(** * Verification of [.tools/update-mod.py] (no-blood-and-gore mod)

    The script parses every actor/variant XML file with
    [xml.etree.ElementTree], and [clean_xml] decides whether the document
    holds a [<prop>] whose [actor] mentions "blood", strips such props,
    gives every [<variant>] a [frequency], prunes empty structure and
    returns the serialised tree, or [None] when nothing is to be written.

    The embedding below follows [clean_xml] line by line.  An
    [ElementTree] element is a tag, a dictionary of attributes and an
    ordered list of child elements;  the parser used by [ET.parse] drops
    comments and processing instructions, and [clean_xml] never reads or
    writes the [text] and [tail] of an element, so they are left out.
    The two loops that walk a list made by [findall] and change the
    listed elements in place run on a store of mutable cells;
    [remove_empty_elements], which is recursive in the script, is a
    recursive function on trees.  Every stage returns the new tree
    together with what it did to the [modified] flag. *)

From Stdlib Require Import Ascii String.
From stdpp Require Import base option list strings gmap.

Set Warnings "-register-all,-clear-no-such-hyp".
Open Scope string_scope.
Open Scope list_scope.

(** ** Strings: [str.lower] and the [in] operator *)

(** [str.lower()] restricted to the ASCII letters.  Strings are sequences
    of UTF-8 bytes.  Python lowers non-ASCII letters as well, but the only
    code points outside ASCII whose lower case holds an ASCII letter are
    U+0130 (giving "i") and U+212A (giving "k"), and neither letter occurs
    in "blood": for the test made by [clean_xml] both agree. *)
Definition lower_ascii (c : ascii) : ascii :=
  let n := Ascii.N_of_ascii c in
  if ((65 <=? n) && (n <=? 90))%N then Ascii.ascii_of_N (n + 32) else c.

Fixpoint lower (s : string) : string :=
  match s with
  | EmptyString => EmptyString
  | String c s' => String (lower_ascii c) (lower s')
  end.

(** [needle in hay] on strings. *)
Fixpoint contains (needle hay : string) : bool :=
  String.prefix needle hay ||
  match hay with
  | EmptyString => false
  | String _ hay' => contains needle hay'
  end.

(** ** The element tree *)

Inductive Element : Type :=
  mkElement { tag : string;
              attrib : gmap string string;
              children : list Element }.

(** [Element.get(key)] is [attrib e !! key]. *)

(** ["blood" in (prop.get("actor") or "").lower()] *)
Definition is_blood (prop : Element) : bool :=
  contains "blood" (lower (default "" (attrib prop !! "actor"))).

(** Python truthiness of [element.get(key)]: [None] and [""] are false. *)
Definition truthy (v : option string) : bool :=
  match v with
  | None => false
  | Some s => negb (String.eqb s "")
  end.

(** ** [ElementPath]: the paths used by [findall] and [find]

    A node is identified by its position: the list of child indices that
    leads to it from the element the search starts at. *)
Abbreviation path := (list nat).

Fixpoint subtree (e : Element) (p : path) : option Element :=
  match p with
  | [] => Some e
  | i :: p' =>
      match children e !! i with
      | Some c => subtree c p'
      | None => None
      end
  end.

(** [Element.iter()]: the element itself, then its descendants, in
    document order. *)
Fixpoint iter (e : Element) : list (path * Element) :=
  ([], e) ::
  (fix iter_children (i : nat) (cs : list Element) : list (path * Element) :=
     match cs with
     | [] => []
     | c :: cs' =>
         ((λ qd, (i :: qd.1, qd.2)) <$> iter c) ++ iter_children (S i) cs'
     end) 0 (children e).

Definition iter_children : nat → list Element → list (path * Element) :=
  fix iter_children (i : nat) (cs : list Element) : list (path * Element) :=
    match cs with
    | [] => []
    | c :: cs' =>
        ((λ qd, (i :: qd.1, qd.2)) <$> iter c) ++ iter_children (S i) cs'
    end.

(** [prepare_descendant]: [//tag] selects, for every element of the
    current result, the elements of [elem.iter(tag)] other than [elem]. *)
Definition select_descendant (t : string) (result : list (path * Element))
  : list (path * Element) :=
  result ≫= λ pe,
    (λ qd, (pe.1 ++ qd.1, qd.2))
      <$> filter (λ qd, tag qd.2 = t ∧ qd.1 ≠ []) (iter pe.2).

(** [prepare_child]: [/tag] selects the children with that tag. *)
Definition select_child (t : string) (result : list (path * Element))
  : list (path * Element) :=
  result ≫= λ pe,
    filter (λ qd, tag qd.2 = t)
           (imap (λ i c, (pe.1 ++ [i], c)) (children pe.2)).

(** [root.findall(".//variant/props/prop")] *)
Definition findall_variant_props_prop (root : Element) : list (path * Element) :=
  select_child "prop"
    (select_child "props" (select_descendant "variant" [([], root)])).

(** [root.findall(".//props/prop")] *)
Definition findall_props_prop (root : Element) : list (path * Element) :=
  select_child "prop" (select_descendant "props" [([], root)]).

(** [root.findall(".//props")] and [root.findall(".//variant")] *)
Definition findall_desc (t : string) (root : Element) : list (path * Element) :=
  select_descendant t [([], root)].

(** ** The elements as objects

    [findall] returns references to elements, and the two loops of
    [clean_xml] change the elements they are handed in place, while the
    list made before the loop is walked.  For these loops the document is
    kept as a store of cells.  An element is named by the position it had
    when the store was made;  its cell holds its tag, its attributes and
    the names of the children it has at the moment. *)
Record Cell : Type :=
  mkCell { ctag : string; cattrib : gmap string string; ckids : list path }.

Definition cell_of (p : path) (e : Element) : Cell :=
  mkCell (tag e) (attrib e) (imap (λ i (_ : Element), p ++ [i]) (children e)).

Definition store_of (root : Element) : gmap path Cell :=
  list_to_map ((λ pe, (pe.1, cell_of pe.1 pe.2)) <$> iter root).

---

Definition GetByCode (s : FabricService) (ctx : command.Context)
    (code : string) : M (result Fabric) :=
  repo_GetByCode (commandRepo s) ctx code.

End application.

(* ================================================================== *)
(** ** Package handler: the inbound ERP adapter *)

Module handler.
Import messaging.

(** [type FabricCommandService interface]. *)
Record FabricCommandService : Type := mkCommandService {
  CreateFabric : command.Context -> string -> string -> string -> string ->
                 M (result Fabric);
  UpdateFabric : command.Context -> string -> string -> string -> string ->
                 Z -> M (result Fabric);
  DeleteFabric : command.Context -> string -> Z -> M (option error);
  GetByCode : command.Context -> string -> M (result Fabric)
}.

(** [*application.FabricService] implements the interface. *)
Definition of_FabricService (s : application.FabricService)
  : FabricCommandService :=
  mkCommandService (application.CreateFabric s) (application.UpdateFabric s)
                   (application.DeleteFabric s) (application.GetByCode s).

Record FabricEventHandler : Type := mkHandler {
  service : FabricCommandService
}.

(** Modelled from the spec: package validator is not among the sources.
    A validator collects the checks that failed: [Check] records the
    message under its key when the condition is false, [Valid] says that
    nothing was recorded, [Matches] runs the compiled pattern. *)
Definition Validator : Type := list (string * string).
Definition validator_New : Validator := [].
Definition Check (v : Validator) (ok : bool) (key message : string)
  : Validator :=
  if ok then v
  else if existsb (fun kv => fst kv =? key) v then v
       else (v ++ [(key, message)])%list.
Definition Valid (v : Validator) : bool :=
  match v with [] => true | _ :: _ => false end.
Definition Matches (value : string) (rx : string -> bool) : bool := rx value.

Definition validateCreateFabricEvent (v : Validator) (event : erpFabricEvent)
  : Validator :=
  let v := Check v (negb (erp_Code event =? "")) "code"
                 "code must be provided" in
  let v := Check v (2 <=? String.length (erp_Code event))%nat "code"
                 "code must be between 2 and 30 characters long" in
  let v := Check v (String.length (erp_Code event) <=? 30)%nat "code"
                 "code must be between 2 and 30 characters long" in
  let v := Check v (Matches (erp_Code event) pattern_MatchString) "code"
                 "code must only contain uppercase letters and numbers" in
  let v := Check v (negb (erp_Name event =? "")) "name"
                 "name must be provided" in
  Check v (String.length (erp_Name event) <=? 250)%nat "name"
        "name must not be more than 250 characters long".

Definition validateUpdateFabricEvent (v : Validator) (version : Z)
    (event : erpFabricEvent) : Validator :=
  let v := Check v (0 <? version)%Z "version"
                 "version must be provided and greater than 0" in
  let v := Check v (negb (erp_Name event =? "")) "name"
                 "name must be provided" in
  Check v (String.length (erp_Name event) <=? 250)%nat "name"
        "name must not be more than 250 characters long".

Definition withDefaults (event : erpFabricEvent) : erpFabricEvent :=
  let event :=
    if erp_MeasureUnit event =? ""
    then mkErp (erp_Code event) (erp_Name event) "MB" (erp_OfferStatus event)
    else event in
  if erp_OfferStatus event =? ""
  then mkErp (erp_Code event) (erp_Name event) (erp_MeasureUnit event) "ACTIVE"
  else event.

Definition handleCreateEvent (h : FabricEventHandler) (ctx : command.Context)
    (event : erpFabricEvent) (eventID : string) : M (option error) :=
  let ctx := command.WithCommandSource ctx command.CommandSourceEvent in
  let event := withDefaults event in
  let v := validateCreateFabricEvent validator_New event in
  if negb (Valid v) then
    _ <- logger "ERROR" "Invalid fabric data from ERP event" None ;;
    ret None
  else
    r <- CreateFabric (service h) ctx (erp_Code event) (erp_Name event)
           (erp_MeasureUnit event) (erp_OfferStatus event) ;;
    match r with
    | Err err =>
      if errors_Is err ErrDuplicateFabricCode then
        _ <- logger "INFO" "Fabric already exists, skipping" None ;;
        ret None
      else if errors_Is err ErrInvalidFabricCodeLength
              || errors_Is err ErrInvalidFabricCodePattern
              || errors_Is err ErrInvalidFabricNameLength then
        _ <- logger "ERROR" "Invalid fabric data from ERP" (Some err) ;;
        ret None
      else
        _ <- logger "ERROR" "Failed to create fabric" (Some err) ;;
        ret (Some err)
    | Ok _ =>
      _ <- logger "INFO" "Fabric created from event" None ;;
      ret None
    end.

---

WHAT YOU WILL DO: What you return should be exactly the lines above, starting at the one with "(** * Verification" and ending at the one with "listed elements in", and nothing else.

ANSWER SPACE:
(** * Verification of [.tools/update-mod.py] (no-blood-and-gore mod)

    The script parses every actor/variant XML file with
    [xml.etree.ElementTree], and [clean_xml] decides whether the document
    holds a [<prop>] whose [actor] mentions "blood", strips such props,
    gives every [<variant>] a [frequency], prunes empty structure and
    returns the serialised tree, or [None] when nothing is to be written.

    The embedding below follows [clean_xml] line by line.  An
    [ElementTree] element is a tag, a dictionary of attributes and an
    ordered list of child elements;  the parser used by [ET.parse] drops
    comments and processing instructions, and [clean_xml] never reads or
    writes the [text] and [tail] of an element, so they are left out.
    The two loops that walk a list made by [findall] and change the
    listed elements in place run on a store of mutable cells;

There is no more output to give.